Our characterization of the CSF proteome was performed in a manner similar to that previously reported 7, 8. Briefly, pooled CSF samples were subjected to trypsin proteolysis and then fractionated by strong cation exchange (SCX) chromatography. The resultant fractionated peptides were identified, following reversed phase liquid chromatography (LC) separation, by tandem mass spectrometry (MS/MS) for creation of the accurate mass and time tag database. CSF samples from individual patients were analyzed by high resolution LC-MS employing the accurate mass and time tag label free quantification approach 7, 8.

Protein digestion

CSF peptide samples were prepared as previously described 8. Briefly, CSF proteins were denatured with 8 M urea and disulfide bonds were reduced with 5 mM dithiothreitol at 37 °C for 60 min. Proteins were then digested with porcine Trypsin (Promega, Madison, WI) over night at 37 °C. Tryptic peptide mixtures were cleaned up by solid phase extraction, with a 1-mL SPE C18 column (Discovery DSC-18, Supelco, Bellefonte, PA) as described previously 14. Final peptide concentrations were determined by BCA assay (Pierce). All tryptic digests were snap frozen in liquid nitrogen and stored at −80 °C until further processing and analysis. Ammonium bicarbonate and acetonitrile were from Fisher Scientific (Fair Lawn, NJ). Sequencing grade, modified trypsin was from Promega (Madison, WI). Bicinchoninic acid (BCA) assay reagents and standards were from Pierce (Rockford, IL). All other reagents were from Sigma-Aldrich (St.Louis, MO). Water was purified using a Barnstead Nanopure Infinity water purification system (Dubuque, IA).
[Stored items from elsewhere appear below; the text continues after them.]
(* ===== verification/Issuance.v ===== *)
(** * Credential issuance: keys, compact JWTs and remote signers (marty-oid4vci)

    The data of issuance ([types.rs], [error.rs]), bounded compact JWTs
    ([bounded_jwt.rs]), JOSE keys ([jose.rs]) and the checks on what a remote
    signer returns ([signer.rs]).  JSON text, [ssi_jwk], [jsonwebtoken] and the
    curves are parameters.  A [HashMap] of claims is the list of its entries in
    its iteration order. *)

From stdpp Require Import pretty.
From S2P Require Import Prelude Des Governance PolicyService EvidencePolicy.
Local Open Scope string_scope.
Local Open Scope Z_scope.

#[local] Abbreviation bytes := (list Z).
#[local] Abbreviation JsonMap := (list (string * Value)).

(** [src/marty-oid4vci/src/error.rs:9-73] Oid4vciError *)
Inductive Oid4vciError :=
| InvalidOffer (m : string)
| InvalidPreAuthCode (m : string)
| InvalidAccessToken (m : string)
| ProofVerificationFailed (m : string)
| InvalidCNonce (expected got : string)
| UnsupportedFormat (m : string)
| SigningError (m : string)
| KeyError (m : string)
| JwtError (m : string)
| MdocError (m : string)
| SdJwtError (m : string)
| MetadataError (m : string)
| SerializationError (m : string)
| InvalidUrl (m : string)
| Oid4vciInvalidRequest (m : string)
| ConfigError (m : string).

#[local] Abbreviation result := (res Oid4vciError).

(** [Result::map_err] on the result of a library call. *)
Definition lift_oid {A} (f : string -> Oid4vciError) (r : string + A) : result A :=
  match r with inr a => Ok a | inl e => Err (f e) end.

(** ** Data *)

(** [src/marty-oid4vci/src/types.rs:667-680] SigningAlgorithm *)
Inductive SigningAlgorithm := ES256 | EdDSA | ES256K | ES384 | RS256.
#[export] Instance SigningAlgorithm_eq_dec : EqDecision SigningAlgorithm.
Proof. solve_decision. Defined.

(** [src/marty-oid4vci/src/types.rs:682-692] SigningAlgorithm::as_str *)
Definition algorithm_name (a : SigningAlgorithm) : string :=
  match a with
  | ES256 => "ES256" | EdDSA => "EdDSA" | ES256K => "ES256K" | ES384 => "ES384" | RS256 => "RS256"
  end.

(** [src/marty-oid4vci/src/types.rs:711-737] CredentialPayloadFormat *)
Inductive CredentialPayloadFormat := IetfSdJwt | W3cVcdmV2SdJwt | W3cVcdmV2JwtVc.
#[export] Instance CredentialPayloadFormat_eq_dec : EqDecision CredentialPayloadFormat.
Proof. solve_decision. Defined.

(** [src/marty-oid4vci/src/types.rs:740-746] CredentialPayloadFormat::as_str *)
Definition payload_format_name (f : CredentialPayloadFormat) : string :=
  match f with
  | IetfSdJwt => "ietf_sd_jwt" | W3cVcdmV2SdJwt => "w3c_vcdm_v2_sd_jwt" | W3cVcdmV2JwtVc => "w3c_vcdm_v2_jwt_vc"
  end.

(** [src/marty-oid4vci/src/types.rs:748-754] CredentialPayloadFormat::from_str_loose *)
Definition payload_format_from_str_loose (s : string) : CredentialPayloadFormat :=
  if one_of s ["ietf_sd_jwt"; "ietf"; "flat"] then IetfSdJwt
  else if String.eqb s "w3c_vcdm_v2_jwt_vc" then W3cVcdmV2JwtVc
  else W3cVcdmV2SdJwt.

(** [src/marty-oid4vci/src/types.rs:766-774] ZkPredicateBinding *)
Record ZkPredicateBinding := mkZkBinding { zk_claim_name : string; zk_supported_predicates : list string }.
Off-line strong cation exchange (SCX) fractionation

Tryptic peptide mixtures from pooled CSF samples from either 12 control samples or 9 patient samples were fractionated by strong cation exchange (SCX) chromatography to reduce sample complexity. 460 Pg of tryptic peptides from pooled patient samples or 700 μg from control pooled samples were suspended in a final volume of 900 μL in 10 mM ammonium formate, pH 3.0, 25% acetonitrile and fractionated by SCX chromatography as described previously 14. A total of 35 SCX fractions were collected for the patient pooled sample and 25 fractions from the pooled control sample and lyophilized prior to high resolution, gradient, reversed phase capillary LC-MS/MS analysis.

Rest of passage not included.